In our previous articles, we discussed about microprocessor, ARM architecture, kernel of operating system, UNIX, Linux, Difference Between Real Time OS (RTOS) and Embedded Linux etc topics. Here is How To Set Up Real Time OS FreeRTOS on Arduino UNO. Although Sounds Challenging, it is Simple Dropping Directory and Including Via Code.

Arduino UNO has Atmel AVR. FreeRTOS officially support AVR. However, AArduino UNO’s AVR is just 8 bit. So do not expect more than you can actually used to get from BBC Micro Computers. Arduino DUE or other STM32 boards are far more practical for heavy load computing with a practically usable operating system for modern need.

Many n00bs think, operating system means uploading everything on processor. That is not exactly true. We actually almost never involve all HEX files of whole operating system.

In this case, at end, you’ll not feel huge difference in normal Arduino way (in case you are thinking some procedure like rooting of mobile phones by uploading custom OS). It is safe, easy work.

How To Set Up Real Time OS FreeRTOS on Arduino UNO

FreeRTOS configuration options can be specified from FreeRTOSConfig.h file. AVR Watchdog Timer is used to generate 15ms time slices. More lower will offload to Scheduler. Time slices can be rom 15ms up to 500ms. Slower time slicing can allow the Arduino MCU to sleep for longer, without the complexity of a Tickless idle.

Interrupts come above the scheduler/Tasks as long as they are enabled. For Task overflows, there will be a slow LED blink, with 4 second cycle (Stack Overflow). There will be a fast LED blink, with 100 millisecond cycle in failure to allocate memory (Heap Overflow).
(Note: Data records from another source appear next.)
(** What the ports answer: an error message, or a value. *)
Record Ports := {
  check_schema : RegisteredSpec → result string SchemaVerdict;   (** verifySchema of the submission *)
  clock_at : string → string;
  onVerdict : JobRecord → result string unit;                    (** the callback, if any *)
  issueReporter : option (MismatchReportParams → result string string);
  alertManager : option (VerdictRecord → VerdictRecord → result string unit);
}.

(** The store, what was sent to whom, and the result so far. *)
Record JobState := {
  job_store : InMemoryVerdictStore;
  job_records : list JobRecord;
  job_issues : list MismatchReportParams;
  job_alerts : list (VerdictRecord * VerdictRecord);
  job_result : JobResult;
}.

Definition empty_result (n : nat) : JobResult :=
  {| total := n; n_verified := 0; n_mismatch := 0; n_unverifiable := 0; errors := []; issuesCreated := [] |}.

Definition start_job (st : InMemoryVerdictStore) (n : nat) : JobState :=
  {| job_store := st; job_records := []; job_issues := []; job_alerts := []; job_result := empty_result n |}.

Definition with_result (f : JobResult → JobResult) (s : JobState) : JobState :=
  {| job_store := job_store s; job_records := job_records s; job_issues := job_issues s; job_alerts := job_alerts s;
     job_result := f (job_result s) |}.

Definition count (v : VerdictStatus) (r : JobResult) : JobResult :=
  {| total := total r;
     n_verified := (if decide (v = verified) then 1 else 0) + n_verified r;
     n_mismatch := (if decide (v = mismatch) then 1 else 0) + n_mismatch r;
     n_unverifiable := (if decide (v = abi_unverifiable) then 1 else 0) + n_unverifiable r;
     errors := errors r; issuesCreated := issuesCreated r |}.

Definition add_error (c m : string) (r : JobResult) : JobResult :=
  {| total := total r; n_verified := n_verified r; n_mismatch := n_mismatch r; n_unverifiable := n_unverifiable r;
     errors := errors r ++ [(c, m)]; issuesCreated := issuesCreated r |}.

Definition add_issue (url : string) (r : JobResult) : JobResult :=
  {| total := total r; n_verified := n_verified r; n_mismatch := n_mismatch r; n_unverifiable := n_unverifiable r;
     errors := errors r; issuesCreated := if String.eqb url "" then issuesCreated r else issuesCreated r ++ [url] |}.

Definition sent_issue (p : MismatchReportParams) (s : JobState) : JobState :=
  {| job_store := job_store s; job_records := job_records s; job_issues := job_issues s ++ [p]; job_alerts := job_alerts s;
     job_result := job_result s |}.

Definition sent_alert (a : VerdictRecord * VerdictRecord) (s : JobState) : JobState :=
  {| job_store := job_store s; job_records := job_records s; job_issues := job_issues s; job_alerts := job_alerts s ++ [a];
     job_result := job_result s |}.

Definition written (r : JobRecord) (s : JobState) : JobState :=
  {| job_store := record (jr_base r) (job_store s); job_records := job_records s ++ [r]; job_issues := job_issues s;
     job_alerts := job_alerts s; job_result := job_result s |}.

Definition verdictToStatus (v : SchemaVerdict) : VerdictStatus :=
  match v with SchemaMatch => verified | SchemaMismatch _ => mismatch | SchemaUnverifiable _ => abi_unverifiable end.

Definition record_for (now : string) (registered : RegisteredSpec) (previous : option VerdictRecord) (v : SchemaVerdict) : JobRecord :=
  {| jr_base := {| contractId := rs_contractId registered; abi_status := verdictToStatus v; verifiedAt := now;
                   previousStatus := abi_status <$> previous |};
     jr_diffs := match v with SchemaMismatch d => Some d | _ => None end;
     jr_reason := match v with SchemaUnverifiable r => Some r | _ => None end;
     jr_attestedBy := match v with SchemaUnverifiable _ => rs_attestedBy registered | _ => None end;
     jr_specVersion := sp_version (rs_spec registered) |}.

Section job.
Context (ports : Ports).

(** The submission with its contract id in place. *)
Definition submission (registered : RegisteredSpec) : RegisteredSpec :=
  let s := rs_spec registered in
  {| rs_contractId := rs_contractId registered;
     rs_spec := {| sp_version := sp_version s; sp_name := sp_name s; sp_description := sp_description s;
                   sp_contractId := Some (rs_contractId registered); sp_network := sp_network s; sp_functions := sp_functions s;
                   sp_events := sp_events s; sp_types := sp_types s; sp_xdrEntries := sp_xdrEntries s; sp_pointer := sp_pointer s |};
     rs_publisher := rs_publisher registered; rs_submittedAt := rs_submittedAt registered; rs_attestedBy := rs_attestedBy registered |}.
Go to Library directory of your Arduino. Download and keep the files from this repo :

Close Arduino IDE and again launch it. Go to Arduino IDE’s File > Examples > FreeRTOS >01-TaskSwitching. The code will load as sketch. Compile it on Arduino IDE and upload. Open the serial monitor of Arduino IDE to see the output as test example. It will clarify you that it is actually an operating system.

On official site of FreeRTOS, you’ll find useful configaration and other stuffs :

There are some important files :

Arduino_FreeRTOS.h : references other configuration files, and sets defaults.
FreeRTOSConfig.h :contains some API and environment configurations.
FreeRTOSVariant.h : contains AVR specific configurations.
heap_3.c : contains the heap allocation scheme based on malloc().

If, as example sensor value is read from UART, that specific interrupt can be enabled. When a new data will be received, then it will be copied to the buffers and signalled to the task using the semaphores. Whenever a new senor value will be received by interrupt, data will be copied to buffer and Semaphore will be released.